Wednesday, August 12, 2009

What do I Want? What do I Need?

What do I want? What do I need?
What do I want? I want a peaceful soul.
What do I need? I need a bigger gun.
Det. Charlie Crews, Life


Lately, I have asked myself these same questions and return to the same answers as Crews.

I have determined that the real issue with terminally ill grandparents isn’t dealing with impending death. No, the real issue with terminally ill grandparents is seeing your horrible terrible future. Not the horrible, terrible future of what your death can be like -they have OD’s of morphine for that. No, it is the horrible, terrible future whereby it occurs to you that you and your siblings needs to start talking about things now before your parents are in that place where they need help with activities of daily living.

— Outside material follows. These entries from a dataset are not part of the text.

Lemma msgfree_spec st i k qp mp : msg_wf0 st -> msgque st !! i = Some qp -> msg_q qp !! k = Some mp ->
  exists st' qp', msgfree mi i k st = Ok st' /\ msg_wf0 st' /\ msgque st' = <[i := qp']> (msgque st) /\
    msg_q qp' = delete k (msg_q qp) /\ msg_cbytes qp' = msg_cbytes qp /\ same_id qp qp' /\ same_rest st st' /\
    m_wakes st' = m_wakes st ++ (if has_flag (mmode qp) MSG_WWAIT then [ChQueue i] else [])
                    ++ match msgfp st with [] => [ChHdr] | _ => [] end.
Proof.
  intros Hw Hi Hk. unfold msgfree. rewrite (proj2 (rd_Ok _ _ _) Hi). kpop. rewrite (proj2 (rd_Ok _ _ _) Hk). kpop.
  destruct (que_ok_free st i k qp mp Hw Hi Hk) as [Hok Hcb]. set (qp1 := with_q _ _ _ _) in *.
  pose proof (lookup_lt_Some _ _ _ Hi) as Hlt.
  set (w := has_flag (mmode qp1) MSG_WWAIT).
  set (qp2 := if w then with_mmode qp1 (Z.land (mmode qp1) (Z.lnot MSG_WWAIT)) else qp1).
  assert (same_id qp qp2) as Hid.
  { assert (same_id qp qp1) by by apply same_id_refl. unfold qp2. destruct w; [by apply clear_id|done]. }
  assert (que_ok qp2 /\ msg_q qp2 = delete k (msg_q qp) /\ msg_cbytes qp2 = msg_cbytes qp) as (Hok2 & Eq2 & Ec2).
  { destruct Hok as (Q1 & Q2 & Q3). unfold que_ok. rewrite (same_id_alloc _ _ Hid), (same_id_seq _ _ Hid).
    unfold qp2. by destruct w. }
  set (st1 := if w then add_wake (set_que st (<[i := qp2]> (msgque st))) (ChQueue i) else set_que st (<[i := qp2]> (msgque st))).
  match goal with |- exists st' qp', mbind _ ?m = _ /\ _ => assert (m = Ok st1) as -> end.
  { unfold st1, qp2, w. destruct (has_flag (mmode qp1) MSG_WWAIT); by rewrite put_que_Ok. }
  kpop. assert (queued st = queued st) as _ by done.
  assert (mp ∈ queued st) as Hmp by (eapply queued_in; [exact Hi|by eapply list_elem_of_lookup_2]).
  assert (msgh st !! mp = Some (hdr st mp)) as Hx.
  { unfold hdr. destruct (msgh st !! mp) eqn:E; [done|]. apply lookup_ge_None in E.
    pose proof (w_hdr _ Hw mp ltac:(by apply elem_of_app; left)). lia. }
  assert (msgh st1 = msgh st /\ msgmap st1 = msgmap st /\ msgfp st1 = msgfp st /\ msgpool st1 = msgpool st /\
    msgque st1 = <[i := qp2]> (msgque st) /\ m_wakes st1 = m_wakes st ++ (if w then [ChQueue i] else []) /\ same_rest st st1)
    as (E1 & E2 & E3 & E4 & E5 & E6 & E7).
  { unfold st1. destruct w; simpl; rewrite ?app_nil_r; done. }
  rewrite E1, (proj2 (rd_Ok _ _ _) Hx). kpop.
  assert (exists m, (if msg_ts (hdr st mp) =? 0 then mret st1
      else m ← rm_release (msgmap st1) (btoq mi (msg_ts (hdr st mp))) (msg_spot (hdr st mp) + 1); mret (set_mmap st1 m))
      = Ok (set_mmap st1 m) /\ rm_inv m /\ forall u, rm_unit m u -> rm_unit (msgmap st) u \/ segs_of (hdr st mp) u) as (m & -> & Hm & Hu).
  { destruct (Z.eqb_spec (msg_ts (hdr st mp)) 0) as [Hz|Hz].
    - exists (msgmap st). split; [|split; [apply Hw|by left]]. rewrite <- E2. by destruct st1.
    - destruct (w_msg _ Hw mp Hmp) as [Hts Hsp]. specialize (Hsp Hz).
      destruct (rm_release_spec (msgmap st) (btoq mi (msg_ts (hdr st mp))) (msg_spot (hdr st mp) + 1)) as (m & Hr & Hm & Hu);
        [apply Hw| |lia| |].
      + unfold btoq. assert (1 <= (msg_ts (hdr st mp) + msgssz mi - 1) / msgssz mi) by (apply Z.div_le_lower_bound; lia). lia.
      + intros u Hu. apply (w_busy _ Hw mp u Hmp). split; [done|lia].
      + exists m. rewrite E2, Hr. split; [done|]. split; [done|]. intros u [?|?]%Hu; [by left|right]. by split. }
  kpop. set (st3 := set_hdrs _ _ _). exists st3, qp2. split; [done|].
  assert (msgque st3 = <[i := qp2]> (msgque st) /\ same_rest st st3 /\ msgfp st3 = mp :: msgfp st /\ msgmap st3 = m /\
    m_wakes st3 = m_wakes st ++ (if w then [ChQueue i] else []) ++ match msgfp st with [] => [ChHdr] | _ => [] end)
    as (F1 & F2 & F3 & F4 & F5).
  { unfold st3. simpl. rewrite E3. destruct E7 as (R1 & R2 & R3 & R4 & R5).
    destruct (msgfp st); simpl; rewrite ?E3, ?E5, ?E6, ?app_nil_r, <- ?app_assoc; by split_and!. }
  split; [|by split_and!]. destruct F2 as (R1 & R2 & _).
  by eapply (wf0_free st st3 i k qp qp2 mp); try done; rewrite F4.
Qed.

(** ** Contents *)

Lemma btoq_bound ts : 0 < ts -> ts <= msgssz mi * btoq mi ts < ts + msgssz mi.
Proof.
  intros Ht. unfold btoq. set (y := ts + msgssz mi - 1). pose proof (Z.div_mod y (msgssz mi) ltac:(lia)).
  pose proof (Z.mod_pos_bound y (msgssz mi) ltac:(lia)). unfold y in *. lia.
Qed.

(** The text of a message lies within the pool. *)
Lemma text_in st mp : msg_wf0 st -> mp ∈ queued st -> msg_ts (hdr st mp) <> 0 ->
  0 <= msg_spot (hdr st mp) /\
  msgssz mi * msg_spot (hdr st mp) + msgssz mi * btoq mi (msg_ts (hdr st mp)) <= Z.of_nat (length (msgpool st)) /\
  msg_ts (hdr st mp) <= msgssz mi * btoq mi (msg_ts (hdr st mp)).
Proof.
  intros Hw Hm Hz. destruct (w_msg _ Hw mp Hm) as [Ht Hs]. specialize (Hs Hz). rewrite (w_pool _ Hw).
  pose proof (btoq_bound (msg_ts (hdr st mp)) ltac:(lia)). nia.
Qed.

Lemma content_length st mp : msg_wf0 st -> mp ∈ queued st ->
  Z.of_nat (length (content st mp).2) = msg_ts (hdr st mp).
Proof.
  intros Hw Hm. destruct (w_msg _ Hw mp Hm) as [Ht _]. unfold content, msg_text. simpl.
  rewrite length_take, length_drop. destruct (decide (msg_ts (hdr st mp) = 0)) as [->|Hz]; [done|].
  pose proof (text_in st mp Hw Hm Hz). lia.
Qed.

Lemma text_prefix st mp sz : sz <= msg_ts (hdr st mp) ->
  msg_text mi (msgpool st) (hdr st mp) sz = take (Z.to_nat sz) (content st mp).2.
Proof. intros H. unfold content, msg_text. simpl. rewrite take_take. f_equal. lia. Qed.

Lemma bytes_delete st q k mp : q !! k = Some mp -> bytes_of st q = msg_ts (hdr st mp) + bytes_of st (delete k q).
Proof.
  unfold bytes_of. revert k. induction q as [|x q IH]; intros [|k] Hk; simpl in *; try done; [by injection Hk as ->|].
  specialize (IH k Hk). simpl in *. lia.
Qed.

Lemma bytes_nonneg st q : (forall mp, mp ∈ q -> 0 <= msg_ts (hdr st mp)) -> 0 <= bytes_of st q.
Proof.
  unfold bytes_of. induction q as [|x q IH]; intros H; simpl; [lia|].
  pose proof (H x ltac:(by left)). assert (0 <= foldr (fun mp acc => msg_ts (hdr st mp) + acc) 0 q); [|lia].
  apply IH. intros y Hy. apply H. by right.
Qed.

(** The queues after the [k]th message of queue [i] has gone. *)
Definition without st i k st' : Prop := forall j,
  queue_of st' j = if decide (j = i) then delete k (queue_of st i) else queue_of st j.

Lemma without_intro st st' i k qp qp' : msgque st !! i = Some qp -> msg_q qp' = delete k (msg_q qp) ->
  msgque st' = <[i := qp']> (msgque st) -> msgh st' = msgh st -> msgpool st' = msgpool st -> without st i k st'.
Proof.
  intros Hi Eq E1 E2 E3 j. unfold queue_of, content, hdr. rewrite E1, E2, E3. destruct (decide (j = i)) as [->|Hne].
  - rewrite list_lookup_insert_eq, Hi by (by apply lookup_lt_Some in Hi). simpl. rewrite Eq.
    apply list_fmap_delete.
  - by rewrite list_lookup_insert_ne.
Qed.

(** ** Delivery *)

Lemma delivered_wf st i k qp mp pid t : msg_wf st -> msgque st !! i = Some qp -> msg_q qp !! k = Some mp ->
  let qp1 := with_rcvd (with_q qp (msg_q qp) (msg_cbytes qp - msg_ts (hdr st mp)) (msg_qnum qp)) pid t in
  que_ok qp1 /\ msg_cbytes qp1 = bytes_of st (delete k (msg_q qp)).
Proof.
  intros [Hw Hb] Hi Hk. destruct (w_que _ Hw i qp Hi) as (Q1 & Q2 & Q3 & Q4 & Q5). specialize (Hb i qp Hi).
  unfold bytes_ok in Hb. rewrite (bytes_delete st _ _ _ Hk) in Hb.
  pose proof (queue_length st i qp Hw Hi). pose proof (w_hdrs _ Hw).
  assert (mp ∈ queued st) as Hmp by (eapply queued_in; [exact Hi|by eapply list_elem_of_lookup_2]).
  destruct (w_msg _ Hw mp Hmp) as [Hts _].
  assert (0 <= bytes_of st (delete k (msg_q qp))).
  { apply bytes_nonneg. intros x Hx. apply (w_msg _ Hw). eapply queued_in; [exact Hi|].
    rewrite delete_take_drop in Hx. rewrite <- (take_drop_middle _ _ _ Hk). set_solver. }
  simpl. rewrite wrapu_small by lia. split; [|lia]. unfold que_ok. simpl.
  rewrite !wrapu_small by lia. split_and!; by try lia.
Qed.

Both of my grandfathers and my husband’s only remaining grandparent have died in the past five years. Shortly after my paternal grandfather died, my paternal grandmother was moved to a nursing home because she could no longer take care of herself. She has dementia and staying home alone without any supervision or regular visitors would not have been a good thing. My maternal grandmother has only recently gotten to the point she can no longer live alone.

What I see is the many ways denial, guilt, control, anger, grief, and unspoken expectations have made the situation even more difficult for all involved.

A lot of the arguments and feelings are leftovers from the fact that my parents lived overseas for 25 years. Not everyone agreed with their choices. Then when my parents retired, people continued to have expectations about what they would do or how they would behave to make up for 25 years of being “absentee” offspring and siblings.

I think what is most awful about the entire situation is that I see and experience how difficult it is to stop playing the role you grew up playing or expecting others to do the same. In our desire to control situations and others, we don’t allow them to change, mature or be who they want and need to be. If only they would do what we think they should do, then our lives would be better. If only they would do what I tell them to do, then things would be better.

Even more complicated is allowing jealousy and self-centeredness to rewrite the past. When jealousy, anger and self-centeredness writes our lives it is always from a place of never enough, making our world so small that it will barely contain one, much less anyone else who might care or want to.

I used to believe that my family would never be like the ones you see on t.v. on those talk shows. Now I am not so sure.

What I do know is that I have enough good memories of holidays with extended family together, of laughing, joking, talking, playing games and happiness that perhaps they will last for the rest of my life.

Still I desire a peaceful soul and sometimes wish I had a bigger gun.